**WHAT IS REQUIRED:**
Would you please return the lines of the entries below starting at the line that has "fixed64: unsigned *)" and ending at the line that has "Abbreviation Mem := (gmap Z Msg).", both included, exactly as they are?

Stored items

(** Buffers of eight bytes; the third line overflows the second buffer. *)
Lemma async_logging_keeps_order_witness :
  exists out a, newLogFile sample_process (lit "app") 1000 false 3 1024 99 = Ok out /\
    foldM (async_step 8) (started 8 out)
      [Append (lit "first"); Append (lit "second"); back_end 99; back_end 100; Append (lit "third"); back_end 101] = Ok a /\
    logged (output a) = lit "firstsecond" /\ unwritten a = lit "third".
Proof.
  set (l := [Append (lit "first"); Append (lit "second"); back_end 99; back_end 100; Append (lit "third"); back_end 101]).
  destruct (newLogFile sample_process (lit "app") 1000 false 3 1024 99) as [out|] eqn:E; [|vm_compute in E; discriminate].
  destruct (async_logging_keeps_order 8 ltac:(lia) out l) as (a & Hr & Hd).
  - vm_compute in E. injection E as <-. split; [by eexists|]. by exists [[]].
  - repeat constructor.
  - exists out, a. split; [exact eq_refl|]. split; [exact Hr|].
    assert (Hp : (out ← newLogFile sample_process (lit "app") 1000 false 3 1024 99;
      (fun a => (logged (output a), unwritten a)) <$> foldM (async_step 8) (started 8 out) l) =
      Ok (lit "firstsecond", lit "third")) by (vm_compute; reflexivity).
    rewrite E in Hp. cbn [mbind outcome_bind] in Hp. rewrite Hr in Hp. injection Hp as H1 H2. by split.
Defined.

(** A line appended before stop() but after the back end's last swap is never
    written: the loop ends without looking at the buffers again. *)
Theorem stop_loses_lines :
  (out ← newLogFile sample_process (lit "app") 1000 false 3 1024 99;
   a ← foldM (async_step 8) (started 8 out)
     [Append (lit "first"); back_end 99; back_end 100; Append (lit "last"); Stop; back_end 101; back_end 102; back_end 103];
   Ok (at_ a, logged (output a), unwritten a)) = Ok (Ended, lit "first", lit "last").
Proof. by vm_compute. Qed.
--
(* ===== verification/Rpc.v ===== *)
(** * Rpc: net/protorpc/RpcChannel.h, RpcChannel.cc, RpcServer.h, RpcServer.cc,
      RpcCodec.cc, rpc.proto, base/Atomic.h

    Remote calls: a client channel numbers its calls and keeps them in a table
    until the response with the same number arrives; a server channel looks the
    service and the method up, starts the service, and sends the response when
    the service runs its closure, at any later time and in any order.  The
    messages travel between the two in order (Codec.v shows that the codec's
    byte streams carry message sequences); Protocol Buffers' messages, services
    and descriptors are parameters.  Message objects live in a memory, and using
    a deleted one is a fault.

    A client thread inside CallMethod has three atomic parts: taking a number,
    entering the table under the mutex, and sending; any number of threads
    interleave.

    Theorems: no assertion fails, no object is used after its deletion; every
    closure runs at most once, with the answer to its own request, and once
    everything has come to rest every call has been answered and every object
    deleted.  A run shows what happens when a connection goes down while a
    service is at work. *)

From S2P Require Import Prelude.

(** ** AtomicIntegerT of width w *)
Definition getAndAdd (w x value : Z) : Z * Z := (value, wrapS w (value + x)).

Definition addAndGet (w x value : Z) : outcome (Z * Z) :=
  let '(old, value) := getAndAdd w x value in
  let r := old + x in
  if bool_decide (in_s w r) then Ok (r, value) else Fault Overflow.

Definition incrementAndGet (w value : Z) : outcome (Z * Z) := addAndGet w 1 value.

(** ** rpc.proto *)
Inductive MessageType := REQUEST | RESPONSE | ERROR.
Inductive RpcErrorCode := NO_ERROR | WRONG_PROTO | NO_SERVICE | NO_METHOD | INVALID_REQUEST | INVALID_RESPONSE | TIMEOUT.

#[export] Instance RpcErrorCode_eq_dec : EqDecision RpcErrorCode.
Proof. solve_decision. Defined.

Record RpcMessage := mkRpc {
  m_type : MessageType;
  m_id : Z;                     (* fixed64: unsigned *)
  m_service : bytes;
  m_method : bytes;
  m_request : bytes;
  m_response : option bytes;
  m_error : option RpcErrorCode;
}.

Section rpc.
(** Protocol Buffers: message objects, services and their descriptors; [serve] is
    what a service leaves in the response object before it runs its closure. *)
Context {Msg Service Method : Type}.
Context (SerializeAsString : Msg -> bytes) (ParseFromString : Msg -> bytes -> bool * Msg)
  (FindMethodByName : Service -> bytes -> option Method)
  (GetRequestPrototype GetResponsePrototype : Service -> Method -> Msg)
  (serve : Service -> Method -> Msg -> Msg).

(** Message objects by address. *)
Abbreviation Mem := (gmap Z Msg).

**FINISHED EXERCISE:**
  m_id : Z;                     (* fixed64: unsigned *)
  m_service : bytes;
  m_method : bytes;
  m_request : bytes;
  m_response : option bytes;
  m_error : option RpcErrorCode;
}.

Section rpc.
(** Protocol Buffers: message objects, services and their descriptors; [serve] is
    what a service leaves in the response object before it runs its closure. *)
Context {Msg Service Method : Type}.
Context (SerializeAsString : Msg -> bytes) (ParseFromString : Msg -> bytes -> bool * Msg)
  (FindMethodByName : Service -> bytes -> option Method)
  (GetRequestPrototype GetResponsePrototype : Service -> Method -> Msg)
  (serve : Service -> Method -> Msg -> Msg).

(** Message objects by address. *)
Abbreviation Mem := (gmap Z Msg).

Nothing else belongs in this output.